Material provided>

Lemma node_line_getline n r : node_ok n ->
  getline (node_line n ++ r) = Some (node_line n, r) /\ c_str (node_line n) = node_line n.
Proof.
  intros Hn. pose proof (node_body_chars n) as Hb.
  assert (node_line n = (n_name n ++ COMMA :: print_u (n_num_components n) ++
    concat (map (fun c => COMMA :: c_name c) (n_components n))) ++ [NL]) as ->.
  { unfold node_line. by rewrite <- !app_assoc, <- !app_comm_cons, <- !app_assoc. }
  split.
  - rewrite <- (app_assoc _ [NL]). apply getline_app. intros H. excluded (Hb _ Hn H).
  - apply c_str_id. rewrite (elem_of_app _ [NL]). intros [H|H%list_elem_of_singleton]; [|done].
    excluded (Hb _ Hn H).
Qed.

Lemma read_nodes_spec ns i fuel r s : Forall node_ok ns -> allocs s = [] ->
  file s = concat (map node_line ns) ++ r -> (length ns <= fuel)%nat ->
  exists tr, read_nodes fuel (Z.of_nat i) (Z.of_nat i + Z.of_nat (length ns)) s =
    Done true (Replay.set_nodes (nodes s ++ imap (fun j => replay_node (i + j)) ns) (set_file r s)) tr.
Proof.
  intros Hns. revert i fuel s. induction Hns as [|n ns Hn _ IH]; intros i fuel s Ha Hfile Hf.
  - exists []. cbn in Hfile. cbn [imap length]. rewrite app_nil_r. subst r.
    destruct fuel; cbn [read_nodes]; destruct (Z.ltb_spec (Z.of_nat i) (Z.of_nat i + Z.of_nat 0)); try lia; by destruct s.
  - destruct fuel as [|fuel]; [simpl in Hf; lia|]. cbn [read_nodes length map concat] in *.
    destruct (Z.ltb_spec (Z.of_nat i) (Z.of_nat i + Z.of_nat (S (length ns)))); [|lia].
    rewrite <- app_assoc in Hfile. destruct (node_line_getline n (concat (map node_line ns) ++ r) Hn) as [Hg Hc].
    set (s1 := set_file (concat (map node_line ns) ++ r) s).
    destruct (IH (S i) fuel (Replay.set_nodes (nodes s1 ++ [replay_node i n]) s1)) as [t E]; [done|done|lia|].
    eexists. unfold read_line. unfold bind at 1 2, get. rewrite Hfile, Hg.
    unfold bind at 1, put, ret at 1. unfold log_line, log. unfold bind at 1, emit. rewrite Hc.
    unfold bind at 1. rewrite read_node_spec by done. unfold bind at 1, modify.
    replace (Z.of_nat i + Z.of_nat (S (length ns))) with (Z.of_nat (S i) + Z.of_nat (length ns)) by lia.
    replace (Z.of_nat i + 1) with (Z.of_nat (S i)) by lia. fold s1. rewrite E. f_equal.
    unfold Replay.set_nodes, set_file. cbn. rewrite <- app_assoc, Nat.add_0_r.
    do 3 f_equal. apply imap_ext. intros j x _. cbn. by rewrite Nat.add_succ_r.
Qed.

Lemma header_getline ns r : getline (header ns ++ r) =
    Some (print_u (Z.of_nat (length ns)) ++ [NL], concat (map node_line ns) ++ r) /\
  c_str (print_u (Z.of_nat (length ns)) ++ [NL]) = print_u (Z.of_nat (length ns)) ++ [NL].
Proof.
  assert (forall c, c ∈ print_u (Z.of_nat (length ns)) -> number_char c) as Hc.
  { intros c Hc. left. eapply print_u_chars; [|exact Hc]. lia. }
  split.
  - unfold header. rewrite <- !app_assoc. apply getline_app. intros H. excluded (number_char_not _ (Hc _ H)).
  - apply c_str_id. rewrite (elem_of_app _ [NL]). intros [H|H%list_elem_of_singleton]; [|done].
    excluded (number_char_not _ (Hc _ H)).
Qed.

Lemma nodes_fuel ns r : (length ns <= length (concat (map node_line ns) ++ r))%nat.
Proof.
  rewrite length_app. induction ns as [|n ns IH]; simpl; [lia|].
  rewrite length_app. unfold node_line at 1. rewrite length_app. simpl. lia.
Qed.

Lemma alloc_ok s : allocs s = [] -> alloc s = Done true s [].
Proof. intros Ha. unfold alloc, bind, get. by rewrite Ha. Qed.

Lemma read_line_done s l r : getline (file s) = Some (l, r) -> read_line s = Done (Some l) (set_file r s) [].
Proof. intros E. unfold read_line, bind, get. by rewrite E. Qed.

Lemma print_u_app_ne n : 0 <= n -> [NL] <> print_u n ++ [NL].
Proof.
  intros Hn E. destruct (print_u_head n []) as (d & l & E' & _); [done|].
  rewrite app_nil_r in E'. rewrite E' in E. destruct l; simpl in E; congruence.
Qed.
...
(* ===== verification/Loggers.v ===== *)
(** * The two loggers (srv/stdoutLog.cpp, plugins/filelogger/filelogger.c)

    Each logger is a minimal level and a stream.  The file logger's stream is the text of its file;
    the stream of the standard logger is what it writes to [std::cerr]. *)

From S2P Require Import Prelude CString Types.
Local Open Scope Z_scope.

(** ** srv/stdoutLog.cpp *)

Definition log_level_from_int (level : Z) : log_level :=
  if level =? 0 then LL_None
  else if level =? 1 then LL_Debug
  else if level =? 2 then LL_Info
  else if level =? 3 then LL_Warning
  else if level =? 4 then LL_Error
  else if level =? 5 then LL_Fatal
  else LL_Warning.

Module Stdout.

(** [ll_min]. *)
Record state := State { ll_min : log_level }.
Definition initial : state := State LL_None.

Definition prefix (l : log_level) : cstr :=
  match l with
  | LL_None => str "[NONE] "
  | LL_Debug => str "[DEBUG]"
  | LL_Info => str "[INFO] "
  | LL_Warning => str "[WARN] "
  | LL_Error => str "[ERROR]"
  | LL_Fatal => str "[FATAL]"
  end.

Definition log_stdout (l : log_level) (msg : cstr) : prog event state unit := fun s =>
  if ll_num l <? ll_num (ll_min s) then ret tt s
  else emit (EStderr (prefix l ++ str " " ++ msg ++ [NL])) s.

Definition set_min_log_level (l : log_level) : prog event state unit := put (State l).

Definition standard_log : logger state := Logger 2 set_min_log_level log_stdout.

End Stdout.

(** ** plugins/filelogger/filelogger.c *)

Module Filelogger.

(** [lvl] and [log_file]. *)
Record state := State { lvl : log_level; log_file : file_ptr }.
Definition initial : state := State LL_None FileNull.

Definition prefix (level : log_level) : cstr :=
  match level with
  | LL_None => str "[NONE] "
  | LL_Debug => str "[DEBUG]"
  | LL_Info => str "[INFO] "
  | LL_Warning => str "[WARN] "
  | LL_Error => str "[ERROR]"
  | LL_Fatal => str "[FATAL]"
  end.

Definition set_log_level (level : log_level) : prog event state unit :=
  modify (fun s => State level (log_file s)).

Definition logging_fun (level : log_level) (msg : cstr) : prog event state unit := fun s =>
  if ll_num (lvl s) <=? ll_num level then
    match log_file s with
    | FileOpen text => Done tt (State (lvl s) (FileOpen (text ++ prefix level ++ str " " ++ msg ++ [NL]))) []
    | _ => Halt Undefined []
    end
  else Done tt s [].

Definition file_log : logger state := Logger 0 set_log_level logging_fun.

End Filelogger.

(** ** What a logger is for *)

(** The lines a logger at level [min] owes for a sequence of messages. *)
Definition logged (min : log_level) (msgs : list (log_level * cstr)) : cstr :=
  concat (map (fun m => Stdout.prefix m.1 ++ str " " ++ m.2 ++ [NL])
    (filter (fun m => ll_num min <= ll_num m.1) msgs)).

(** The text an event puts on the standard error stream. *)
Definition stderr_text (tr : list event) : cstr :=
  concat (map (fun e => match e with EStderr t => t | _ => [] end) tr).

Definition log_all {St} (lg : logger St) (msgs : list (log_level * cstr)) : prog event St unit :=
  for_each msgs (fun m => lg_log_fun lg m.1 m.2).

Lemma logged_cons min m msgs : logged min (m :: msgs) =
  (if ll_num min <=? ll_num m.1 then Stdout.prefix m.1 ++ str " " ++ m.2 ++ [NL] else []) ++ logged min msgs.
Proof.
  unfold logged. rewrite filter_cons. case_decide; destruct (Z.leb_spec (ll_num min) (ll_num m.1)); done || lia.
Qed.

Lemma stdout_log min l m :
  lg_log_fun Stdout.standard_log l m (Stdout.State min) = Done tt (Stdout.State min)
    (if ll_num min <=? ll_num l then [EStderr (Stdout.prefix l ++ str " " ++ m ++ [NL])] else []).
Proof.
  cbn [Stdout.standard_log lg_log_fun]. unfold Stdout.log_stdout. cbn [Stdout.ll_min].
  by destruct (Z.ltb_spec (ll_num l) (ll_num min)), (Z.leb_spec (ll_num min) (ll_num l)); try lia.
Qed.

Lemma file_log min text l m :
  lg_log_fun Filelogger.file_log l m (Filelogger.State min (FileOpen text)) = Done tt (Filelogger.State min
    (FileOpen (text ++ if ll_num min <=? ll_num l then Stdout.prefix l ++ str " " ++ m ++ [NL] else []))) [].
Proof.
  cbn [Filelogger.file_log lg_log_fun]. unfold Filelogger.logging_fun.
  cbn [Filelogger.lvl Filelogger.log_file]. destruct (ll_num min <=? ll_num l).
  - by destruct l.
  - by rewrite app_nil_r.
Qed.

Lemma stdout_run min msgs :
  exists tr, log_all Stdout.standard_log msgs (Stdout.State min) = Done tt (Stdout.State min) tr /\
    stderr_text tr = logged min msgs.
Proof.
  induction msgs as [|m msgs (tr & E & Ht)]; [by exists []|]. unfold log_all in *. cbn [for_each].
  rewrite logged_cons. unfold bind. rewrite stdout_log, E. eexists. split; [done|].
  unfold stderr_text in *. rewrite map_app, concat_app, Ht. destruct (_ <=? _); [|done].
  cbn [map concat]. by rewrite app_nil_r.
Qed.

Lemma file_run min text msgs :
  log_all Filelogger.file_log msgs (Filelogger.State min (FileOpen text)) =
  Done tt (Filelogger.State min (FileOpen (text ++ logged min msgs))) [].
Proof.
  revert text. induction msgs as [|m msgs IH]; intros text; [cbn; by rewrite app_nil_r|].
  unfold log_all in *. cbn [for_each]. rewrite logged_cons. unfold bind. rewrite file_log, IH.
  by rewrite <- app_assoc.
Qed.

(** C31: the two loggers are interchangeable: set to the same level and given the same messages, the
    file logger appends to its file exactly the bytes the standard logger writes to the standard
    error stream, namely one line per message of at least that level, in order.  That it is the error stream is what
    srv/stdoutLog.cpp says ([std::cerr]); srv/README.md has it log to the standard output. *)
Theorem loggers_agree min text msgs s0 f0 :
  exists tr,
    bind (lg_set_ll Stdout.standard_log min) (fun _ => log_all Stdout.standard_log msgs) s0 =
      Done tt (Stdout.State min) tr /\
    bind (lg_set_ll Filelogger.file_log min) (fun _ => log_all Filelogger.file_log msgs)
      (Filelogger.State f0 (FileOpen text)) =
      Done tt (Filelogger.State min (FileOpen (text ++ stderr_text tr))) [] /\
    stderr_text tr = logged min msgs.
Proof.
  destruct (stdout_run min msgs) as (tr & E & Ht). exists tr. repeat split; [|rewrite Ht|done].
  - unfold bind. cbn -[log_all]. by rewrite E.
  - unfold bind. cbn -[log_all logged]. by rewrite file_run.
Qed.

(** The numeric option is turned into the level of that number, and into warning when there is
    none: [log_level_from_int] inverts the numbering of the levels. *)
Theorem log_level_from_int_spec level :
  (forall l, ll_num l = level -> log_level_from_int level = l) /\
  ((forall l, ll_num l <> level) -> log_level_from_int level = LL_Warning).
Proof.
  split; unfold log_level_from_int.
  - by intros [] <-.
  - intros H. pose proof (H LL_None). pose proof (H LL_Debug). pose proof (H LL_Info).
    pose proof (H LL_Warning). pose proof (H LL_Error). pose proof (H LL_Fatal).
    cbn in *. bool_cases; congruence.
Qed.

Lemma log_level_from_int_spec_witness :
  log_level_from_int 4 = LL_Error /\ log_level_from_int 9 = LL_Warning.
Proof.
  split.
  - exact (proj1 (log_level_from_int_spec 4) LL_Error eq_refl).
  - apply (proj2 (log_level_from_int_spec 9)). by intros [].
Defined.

Your task>
Using the data above, reproduce exactly the lines between those holding "Module Filelogger." and "modify (fun s => State level (log_file s)).", inclusive, and no others.

Task response>
Module Filelogger.

(** [lvl] and [log_file]. *)
Record state := State { lvl : log_level; log_file : file_ptr }.
Definition initial : state := State LL_None FileNull.

Definition prefix (level : log_level) : cstr :=
  match level with
  | LL_None => str "[NONE] "
  | LL_Debug => str "[DEBUG]"
  | LL_Info => str "[INFO] "
  | LL_Warning => str "[WARN] "
  | LL_Error => str "[ERROR]"
  | LL_Fatal => str "[FATAL]"
  end.

Definition set_log_level (level : log_level) : prog event state unit :=
  modify (fun s => State level (log_file s)).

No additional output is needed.